A Cross-linked chromatin immunoprecipitation (ChIP) of 3xFlag-tagged STAT6^WT or STAT6^D419G in OCI-LY8 cells after IL-4 stimulation (10 ng/mL, 24 h) followed by quantitative PCR for the PARP14 promoter region (qChIP). B Schematic of the PARP14 promotor region, indicating predicted / putative STAT6 binding sites and the 641 bp region that was cloned into pGL3. C PARP14 promoter luciferase assay (pGL3) with increasing amounts of co-transfected STAT6^WT or STAT6^D419G in 293 T cells in the presence of IL-4 (24 h after transfection, 10 ng/mL for 6 h). Shown are fold changes (FC) of luciferase activity (relative light unit, RLU) normalized to 1 ng STAT6^WT (N = 6, mean ± SD).
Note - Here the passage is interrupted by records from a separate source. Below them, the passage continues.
(** After [reset()] the smoother returns the next point as it is, for both
    kinds of inner smoother (a float equal to the input for the moving
    average). *)
Theorem point2d_reset_then_update (a : Q) (ty : string) (s : P2.t) (x y : Q) :
  P2.init a ty = Ok s ->
  forall ps outs s',
    P2.run ps s = Ok (outs, s') ->
    exists ox oy s'',
      P2.update x y (P2.reset s') = Ok ((ox, oy), s'')
      /\ ox == x /\ oy == y.
Proof.
  intros Hinit.
  (* the kind of the inner smoothers, and a window of at least one *)
  set (good := fun sm =>
         match sm with
         | P2.Ema _ => True
         | P2.Sma m => (1 <= MA.window_size m)%Z
         end).
  assert (Hupd : forall v sm o sm',
             good sm -> P2.smoother_update v sm = Ok (o, sm') -> good sm').
  { intros v [e|m] o sm' Hg H; cbn [P2.smoother_update] in H.
    - destruct (EMA.update v e) as [[? ?]|]; cbn [bind] in H; [|discriminate].
      injection H as _ <-. exact I.
    - destruct (MA.update v m) as [[? m1]|] eqn:E; cbn [bind] in H; [|discriminate].
      injection H as _ <-. cbn. rewrite (ma_update_window _ _ _ _ E). exact Hg. }
  assert (Hreset : forall v sm,
             good sm ->
             exists o sm', P2.smoother_update v (P2.smoother_reset sm) = Ok (o, sm')
                           /\ o == v).
  { intros v [e|m] Hg; cbn [P2.smoother_update P2.smoother_reset].
    - eexists _, _. split; [reflexivity|]. reflexivity.
    - rewrite (ma_reset_update m v Hg). cbn [bind]. eexists _, _.
      split; [reflexivity|]. unfold Qdiv. change (/ inject_Z 1) with 1. ring. }
  assert (Hs : good (P2._x_smoother s) /\ good (P2._y_smoother s)).
  { unfold P2.init in Hinit. destruct (String.eqb ty "ema").
    - destruct (EMA.init a); cbn [bind] in Hinit; [|discriminate].
      injection Hinit as <-. split; exact I.
    - destruct (div 1 a) as [q|]; cbn [bind] in Hinit; [|discriminate].
      destruct (MA.init (int q)) as [m|] eqn:Em; cbn [bind] in Hinit;
        [|discriminate].
      destruct (ma_init_inv _ _ Em) as [-> Hw].
      injection Hinit as <-. split; cbn; lia. }
  clear Hinit. intros ps. revert s Hs.
  induction ps as [|[px py] ps IH]; intros s [Hx Hy] outs s' Hrun;
    cbn [P2.run] in Hrun.
  - injection Hrun as _ <-.
    destruct (Hreset x _ Hx) as (ox & sx & Ex & Hox).
    destruct (Hreset y _ Hy) as (oy & sy & Ey & Hoy).
    exists ox, oy, (P2.mk sx sy). unfold P2.update, P2.reset.
    cbn [P2._x_smoother P2._y_smoother]. rewrite Ex. cbn [bind]. rewrite Ey.
    cbn [bind]. auto.
  - unfold P2.update in Hrun.
    destruct (P2.smoother_update px (P2._x_smoother s)) as [[? sx]|] eqn:Ex;
      cbn [bind] in Hrun; [|discriminate].
    destruct (P2.smoother_update py (P2._y_smoother s)) as [[? sy]|] eqn:Ey;
      cbn [bind] in Hrun; [|discriminate].
    destruct (P2.run ps (P2.mk sx sy)) as [[os s2]|] eqn:E2;
      cbn [bind] in Hrun; [|discriminate].
    injection Hrun as _ <-.
    assert (Hnext : good (P2._x_smoother (P2.mk sx sy))
                    /\ good (P2._y_smoother (P2.mk sx sy))).
    { split; cbn [P2._x_smoother P2._y_smoother].
      - exact (Hupd _ _ _ _ Hx Ex).
      - exact (Hupd _ _ _ _ Hy Ey). }
    exact (IH (P2.mk sx sy) Hnext os s2 E2).
Qed.

Lemma point2d_reset_then_update_witness :
  exists outs s',
    P2.run [(10, 20); (30, 40)] (P2.mk (P2.Sma (MA.mk 2 [] 0)) (P2.Sma (MA.mk 2 [] 0)))
      = Ok (outs, s')
    /\ exists ox oy s'',
         P2.update 5 15 (P2.reset s') = Ok ((ox, oy), s'')
         /\ ox == 5 /\ oy == 15.
Proof.
  assert (Hrun : exists outs s',
             P2.run [(10, 20); (30, 40)]
               (P2.mk (P2.Sma (MA.mk 2 [] 0)) (P2.Sma (MA.mk 2 [] 0)))
             = Ok (outs, s'))
    by (eexists _, _; vm_compute; reflexivity).
  destruct Hrun as (outs & s' & Hrun). exists outs, s'. split; [exact Hrun|].
  apply (point2d_reset_then_update (1 # 2) "moving_average"
           (P2.mk (P2.Sma (MA.mk 2 [] 0)) (P2.Sma (MA.mk 2 [] 0))) 5 15
           eq_refl [(10, 20); (30, 40)] outs s' Hrun).
Defined.

(* ================================================================== *)
(** * Further properties of the pinch detector *)
(* ================================================================== *)

Lemma update_transition_table (now distance : Q) (d : PD.t) :
  let d' := PD.update now distance d in
  (PD._state d' = RELEASED
   <-> (PD._state d = TRIGGERED \/ PD._state d = HOLDING)
       /\ PD.threshold d <= distance)
  /\ (PD._state d' = HOLDING ->
      (PD._state d = TRIGGERED \/ PD._state d = HOLDING)
      /\ distance < PD.threshold d)
  /\ (PD._state d' = TRIGGERED ->
      (PD._state d = IDLE \/ PD._state d = TRIGGERED)
      /\ distance < PD.threshold d)
  /\ (PD._state d = RELEASED -> PD._state d' = IDLE)
  /\ (PD._state d = IDLE -> PD._state d' = IDLE \/ PD._state d' = TRIGGERED).
Proof.
  intro d'. subst d'. unfold PD.update.
  cbn [PD._state PD._is_pinched PD._pinch_start_time PD.threshold
       PD.debounce_ms PD.hold_ms PD._last_trigger_time].
  destruct (ltb distance (PD.threshold d)) eqn:Ep;
    [apply ltb_true in Ep | apply ltb_false in Ep];
    destruct (PD._state d); cbn [negb];
    repeat match goal with
    | |- context [if ltb ?a ?b then _ else _] => destruct (ltb a b)
    | |- context [if truthy ?o then _ else _] => destruct (truthy o)
    | |- context [match PD._pinch_start_time d with
                  | Some _ => _ | None => _ end] =>
        destruct (PD._pinch_start_time d)
    end;
    cbn [PD._state PD.with_state PD.with_pinch_start_time
         PD.with_last_trigger_time];
    repeat split; try tauto; try discriminate;
    try (intros [[?|?] ?]; discriminate);
    try (intros [_ Hle]; exfalso; exact (Qlt_not_le _ _ Ep Hle));
    try (intros; exfalso; lra).
Qed.

(** The transitions of one [update]: [RELEASED] is entered exactly from
    [TRIGGERED] or [HOLDING] with the fingers apart
    ([distance >= threshold]); [HOLDING] is only reached from [TRIGGERED] or
    kept, [TRIGGERED] only reached from [IDLE] or kept, both with the
    fingers together; [RELEASED] lasts one call; and [IDLE] never leads
    straight to [HOLDING] or [RELEASED]. *)
Theorem pinch_transitions (now distance : Q) (d : PD.t) :
  let d' := PD.update now distance d in
  (PD._state d' = RELEASED
   <-> (PD._state d = TRIGGERED \/ PD._state d = HOLDING)
       /\ PD.threshold d <= distance)
  /\ (PD._state d' = HOLDING ->
      (PD._state d = TRIGGERED \/ PD._state d = HOLDING)
      /\ distance < PD.threshold d)
  /\ (PD._state d' = TRIGGERED ->
      (PD._state d = IDLE \/ PD._state d = TRIGGERED)
      /\ distance < PD.threshold d)
  /\ (PD._state d = RELEASED -> PD._state d' = IDLE)
  /\ (PD._state d = IDLE -> PD._state d' = IDLE \/ PD._state d' = TRIGGERED).
Proof. exact (update_transition_table now distance d). Qed.

Lemma update_pinch_start (now distance : Q) (d : PD.t) (t : option Q) :
  let d' := PD.update now distance d in
  let t' := if GestureState_eqb (PD._state d) IDLE
               && GestureState_eqb (PD._state d') TRIGGERED
            then Some (now * 1000) else t in
  ((PD._state d = TRIGGERED \/ PD._state d = HOLDING) ->
   PD._pinch_start_time d = t /\ t <> None) ->
  (PD._state d' = TRIGGERED \/ PD._state d' = HOLDING) ->
  PD._pinch_start_time d' = t' /\ t' <> None.
Proof.
  intros d' t'. subst d' t'. unfold PD.update. pinch_cases d;
    intros Hold [H|H]; try discriminate;
    try (split; [reflexivity | discriminate]);
    apply Hold; auto.
Qed.

Lemma run_pinch_start (h : list PD.call) :
  forall d t,
    ((PD._state d = TRIGGERED \/ PD._state d = HOLDING) ->
     PD._pinch_start_time d = t /\ t <> None) ->
    (PD._state (PD.run h d) = TRIGGERED \/ PD._state (PD.run h d) = HOLDING) ->
    PD._pinch_start_time (PD.run h d) = triggered_at h d t
    /\ triggered_at h d t <> None.
Proof.
  induction h as [|c h IH]; intros d t Hd; cbn [PD.run triggered_at].
  - exact Hd.
  - apply IH. destruct c as [now distance|]; cbn [PD.step].
    + now apply update_pinch_start.
    + cbn. intros [H|H]; discriminate.
Qed.

Lemma run_hold_ms (h : list PD.call) :
  forall d, PD.hold_ms (PD.run h d) = PD.hold_ms d.
Proof.
  induction h as [|c h IH]; intro d; cbn [PD.run]; [reflexivity|].
  rewrite IH. destruct c as [now distance|]; cbn [PD.step]; [|reflexivity].
  apply update_config.
Qed.

Lemma update_from_triggered (now distance t0 : Q) (d : PD.t) :
  PD._state d = TRIGGERED ->
  PD._pinch_start_time d = Some t0 ->
  (~ t0 == 0 ->
   (PD._state (PD.update now distance d) = HOLDING
    <-> distance < PD.threshold d
        /\ inject_Z (PD.hold_ms d) < now * 1000 - t0))
  /\ (t0 == 0 -> PD._state (PD.update now distance d) <> HOLDING).
Proof.
  intros Hs Ht. unfold PD.update.
  cbn [PD._state PD._is_pinched PD._pinch_start_time PD.threshold
       PD.debounce_ms PD.hold_ms PD._last_trigger_time].
  rewrite Hs, Ht. cbn [truthy]. unfold eqb. rewrite <- !ltb_true.
  destruct (ltb distance (PD.threshold d)); cbn [negb];
    destruct (Qeq_bool t0 0) eqn:E0; cbn [negb];
    [apply Qeq_bool_iff in E0 | apply Qeq_bool_neq in E0
     | apply Qeq_bool_iff in E0 | apply Qeq_bool_neq in E0];
    try destruct (ltb (inject_Z (PD.hold_ms d)) (now * 1000 - t0));
    cbn [PD._state PD.with_state PD.with_last_trigger_time];
    (split; [intros Hn; split; [intros H | intros [H1 H2]] | intros Hz H]);
    try discriminate; try tauto; try (now split).
Qed.

(** A detector that is [TRIGGERED] after the calls [h] remembers the clock
    reading [t] (ms) of the update that triggered it; the next
    [update(distance)] moves it to [HOLDING] if and only if the fingers are
    still together and more than [hold_ms] have passed since [t].  (A
    reading of exactly [0.0] counts as no reading: then [HOLDING] is not
    reached.) *)
Theorem pinch_holds_after_hold_time
  (thr : Q) (deb hold : Z) (h : list PD.call) (now distance : Q) :
  let d0 := PD.init thr deb hold in
  let d := PD.run h d0 in
  PD._state d = TRIGGERED ->
  exists t,
    triggered_at h d0 None = Some t
    /\ (~ t == 0 ->
        (PD._state (PD.update now distance d) = HOLDING
         <-> distance < thr /\ inject_Z hold < now * 1000 - t))
    /\ (t == 0 -> PD._state (PD.update now distance d) <> HOLDING).
Proof.
  intros d0 d Hs.
  destruct (run_pinch_start h d0 None) as [Hstart Hsome].
  { cbn. intros [H|H]; discriminate. }
  { left. exact Hs. }
  fold d in Hstart.
  destruct (triggered_at h d0 None) as [t|]; [|congruence].
  exists t. split; [reflexivity|].
  destruct (update_from_triggered now distance t d Hs Hstart) as [H1 H2].
  destruct (run_config h d0) as [Hthr _]. fold d in Hthr.
  pose proof (run_hold_ms h d0) as Hhold. fold d in Hhold.
  rewrite Hthr, Hhold in H1. auto.
Qed.

Lemma pinch_holds_after_hold_time_witness :
  PD._state (PD.run pinch_started (PD.init (5 # 100) 200 300)) = TRIGGERED
  /\ exists t,
       triggered_at pinch_started (PD.init (5 # 100) 200 300) None = Some t
       /\ (~ t == 0 ->
           (PD._state
              (PD.update (1700000000 + (4 # 10)) (3 # 100)
                 (PD.run pinch_started (PD.init (5 # 100) 200 300))) = HOLDING
            <-> (3 # 100) < (5 # 100)
                /\ inject_Z 300 < (1700000000 + (4 # 10)) * 1000 - t))
       /\ (t == 0 ->
           PD._state
             (PD.update (1700000000 + (4 # 10)) (3 # 100)
                (PD.run pinch_started (PD.init (5 # 100) 200 300))) <> HOLDING).
Proof.
  split; [reflexivity|].
  exact (pinch_holds_after_hold_time (5 # 100) 200 300 pinch_started
           (1700000000 + (4 # 10)) (3 # 100) eq_refl).
Defined.

(* ================================================================== *)
(** * Further properties of the gesture engine *)
(* ================================================================== *)

Section EngineProperties.

Variable np_sqrt : Q -> Q.
Ltac grows_step :=
  first
    [ keeps_step
    | lazymatch goal with
      | |- keeps grows (print ?l) => apply (grows_print l)
      | |- keeps grows perf_counter => apply (grows_silent _ silent_perf_counter)
      | |- keeps grows (ext ?c) => apply (grows_silent _ (silent_ext c))
      | |- keeps grows (ext_ref ?c ?l ?i) =>
          apply (grows_silent _ (silent_ext_ref c l i))
      end ].

Ltac solve_grows := unfold_harness; repeat grows_step.

Lemma grows_run (b : backend) : keeps grows (run b).
Proof. destruct b; solve_grows. Qed.

Lemma printed_logged ds s (w : world) : printed (logged ds s w) = printed w.
Proof.
  unfold printed, lines_of, logged; cbn [w_trace].
  rewrite omap_app.
  assert (Hnone : forall l, omap (fun ev => match ev with EvPrint p => Some p | _ => None end)
                    (map EvDraw l) = []).
  { induction l as [|d l IH]; [done | exact IH]. }
  by rewrite Hnone.
Qed.

Lemma printed_set_data (users orders : list dict) (w : world) :
  printed (set_data users orders w) = printed w.
Proof. reflexivity. Qed.

Lemma users_set_data (users orders : list dict) (w : world) :
  users_data (set_data users orders w) = users.
Proof. reflexivity. Qed.

Lemma orders_set_data (users orders : list dict) (w : world) :
  orders_data (set_data users orders w) = orders.
Proof. reflexivity. Qed.

Lemma generate_lengths (w : world) :
  exists w',
    generate w = (Ok tt, w')
    /\ length (users_data w') = Z.to_nat 5000
    /\ length (orders_data w') = Z.to_nat 20000
    /\ printed w' = printed w.
Proof.
  eexists. split; [apply generate_eq|]. split; [|split].
  - rewrite users_set_data, length_map, length_range. reflexivity.
  - rewrite orders_set_data.
    rewrite <- (length_map (fun o => dict_get o "order_id")).
    unfold generated_orders. rewrite draw_orders_ids, length_map, length_range.
    reflexivity.
  - rewrite printed_set_data. apply printed_logged.
Qed.
Lemma unloaded_model_fails_inference_witness :
  accepted_upload request_with_file /\
  NamedTemporaryFile io_ok = inr "/tmp/tmpk3v9.flac"%string /\
  save io_ok = None /\
  ("/tmp/tmpk3v9.flac"%string ∉ other_files) /\
  status (fst (FastApp.transcribe request_with_file None io_ok other_files))
    = 500%nat.
Proof.
  split; [exact upload_is_accepted|]. split; [reflexivity|].
  split; [reflexivity|]. split; [exact (tmp_is_fresh _ eq_refl)|].
  rewrite (proj1 (unloaded_model_fails_inference
                    request_with_file io_ok other_files "/tmp/tmpk3v9.flac"
                    upload_is_accepted eq_refl eq_refl
                    (tmp_is_fresh _ eq_refl))).
  reflexivity.
Defined.

Lemma simple_response_fields_values_witness :
  let r := Simple.transcribe request_with_file simple_model_fr in
  status r = 200%nat /\
  exists result s,
    simple_model_fr (language_hint request_with_file) = inr result /\
    result !! "text" = Some (PStr s) /\
    getitem (body r) "text" = Some (PStr (strip s)).
Proof.
  cbv zeta. split; [reflexivity|].
  destruct (simple_response_fields_values
              request_with_file simple_model_fr
              (body (Simple.transcribe request_with_file simple_model_fr))
              (snd (Simple.transcribe request_with_file simple_model_fr))
              eq_refl) as (result & s & Hm & Ht & Hb & _).
  exists result, s. auto.
Defined.

(** The language of the backend wins over the hint of the request. *)
Example simple_model_fr_response :
  fst (Simple.transcribe request_with_file simple_model_fr) =
  (PDict [("text", PStr (str "bonjour")); ("language", PStr (str "fr"));
          ("language_probability", PFloat 1.0)], 200%nat).
Proof. vm_compute. reflexivity. Qed.

End MoreInstances.
(** The high score moves on the winning roll only, and upwards. *)
Lemma rollAll_highScore p a a' :
  isRolling a = false → rollDirection a = None →
  rollAll p a = Ret a' →
  highScore (gameState a) ≤ highScore (gameState a')
  ∧ (matchedCount (gameState a') ≠ 25%nat →
     highScore (gameState a') = highScore (gameState a)
     ∧ cube_high_score a' = cube_high_score a).
Proof.
  revert a. induction p as [| dir p IH]; intros a Hidle Hnone; cbn [rollAll].
  { intros [= <-]. split; [lia | done]. }
  destruct (rollOnce dir a) as [a1 | |] eqn:Hroll; cbn [bind]; [| done | done].
  intros Hrest.
  destruct (rollOnce_cases dir a a1 Hidle Hnone Hroll) as [[Hover ->] | [Hplay Hout]].
  { by apply IH. }
  destruct (rollOutcome_idle _ _ _ Hout) as [Hidle1 Hnone1].
  destruct (IH a1 Hidle1 Hnone1 Hrest) as [Hle Hsame].
  destruct (decide (matchedCount (gameState a1) = 25%nat)) as [H25 | H25].
  - assert (Hwon : status (gameState a1) ≠ playing).
    { destruct Hout as (_ & _ & _ & _ & Hcase).
      destruct (decide (inGrid _)).
      - destruct Hcase as (_ & _ & _ & _ & _ & -> & _).
        by rewrite decide_True by done.
      - destruct Hcase as (_ & _ & _ & _ & _ & -> & _). done. }
    rewrite (rollAll_over p a1 Hwon Hnone1) in Hrest.
    injection Hrest as <-.
    destruct Hout as (_ & _ & _ & _ & Hcase).
    destruct (decide (inGrid _)).
    + destruct Hcase as (_ & _ & _ & _ & _ & _ & _ & Hhs & _).
      split; [done | by intros ?].
    + destruct Hcase as (_ & _ & _ & _ & _ & _ & _ & Hhs & _).
      split; [lia | by intros ?].
  - destruct Hout as (_ & _ & _ & _ & Hcase).
    destruct (decide (inGrid _)).
    + destruct Hcase as (_ & _ & _ & _ & _ & _ & _ & Hhs & Hkeep).
      destruct (Hkeep H25) as [Hh Hs]. split; [lia |].
      intros Hne. destruct (Hsame Hne) as [-> ->]. done.
    + destruct Hcase as (_ & _ & _ & _ & _ & _ & _ & Hh & Hs).
      split; [lia |]. intros Hne. destruct (Hsame Hne) as [-> ->]. done.
Qed.
Lemma parser_called_once_per_reference_witness :
  outcome (Sample.CmdImages false false true
             (inr [Sample.mixed; Sample.danglingImage]) 0) = inr tt
  /\ parsed (events (Sample.CmdImages false false true
                       (inr [Sample.mixed; Sample.danglingImage]) 0))
     = ["library/foo:latest"; "library/foo@sha256:0a1b"]%string.
Proof.
  split; [reflexivity|].
  exact (parser_called_once_per_reference string Sample.ParseNamed
           Sample.TruncateID Sample.HumanDurationSince Sample.HumanSize
           false false true [Sample.mixed; Sample.danglingImage] 0 eq_refl).
Defined.

Lemma one_row_one_clock_reading_per_reference_witness :
  outcome (Sample.CmdImages false false true
             (inr [Sample.mixed; Sample.danglingImage]) 0) = inr tt
  /\ length (writes (events (Sample.CmdImages false false true
                               (inr [Sample.mixed; Sample.danglingImage]) 0))) = 5
  /\ clockReads (Sample.CmdImages false false true
                   (inr [Sample.mixed; Sample.danglingImage]) 0) = 4.
Proof.
  split; [reflexivity|].
  exact (one_row_one_clock_reading_per_reference string Sample.ParseNamed
           Sample.TruncateID Sample.HumanDurationSince Sample.HumanSize
           false false true [Sample.mixed; Sample.danglingImage] 0 eq_refl).
Defined.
D CD23 cell surface expression (by FACS) on OCI-Ly1 and E OCI-Ly8, each expressing either STAT6^WT or STAT6^D419G with shRNA-mediated knock-down of PARP14 (sh4) or a non-targeting (scrambled) control (scr), respectively. Immunoblot of respective cells as indicated below. F CD23 cell surface expression by FACS on OCI-Ly1 and OCI-L8 expressing STAT6^WT or STAT6^D419G with or without IL-4 stimulation (10 mg/mL, 24 h) and treatment with the PARP inhibitor PJ34 (50 µM, 15 min prior to IL-4 stimulation) or vehicle, respectively. (N = 3, mean ± SD). Cell viability of cells as indicated below (N = 3, mean ± SD).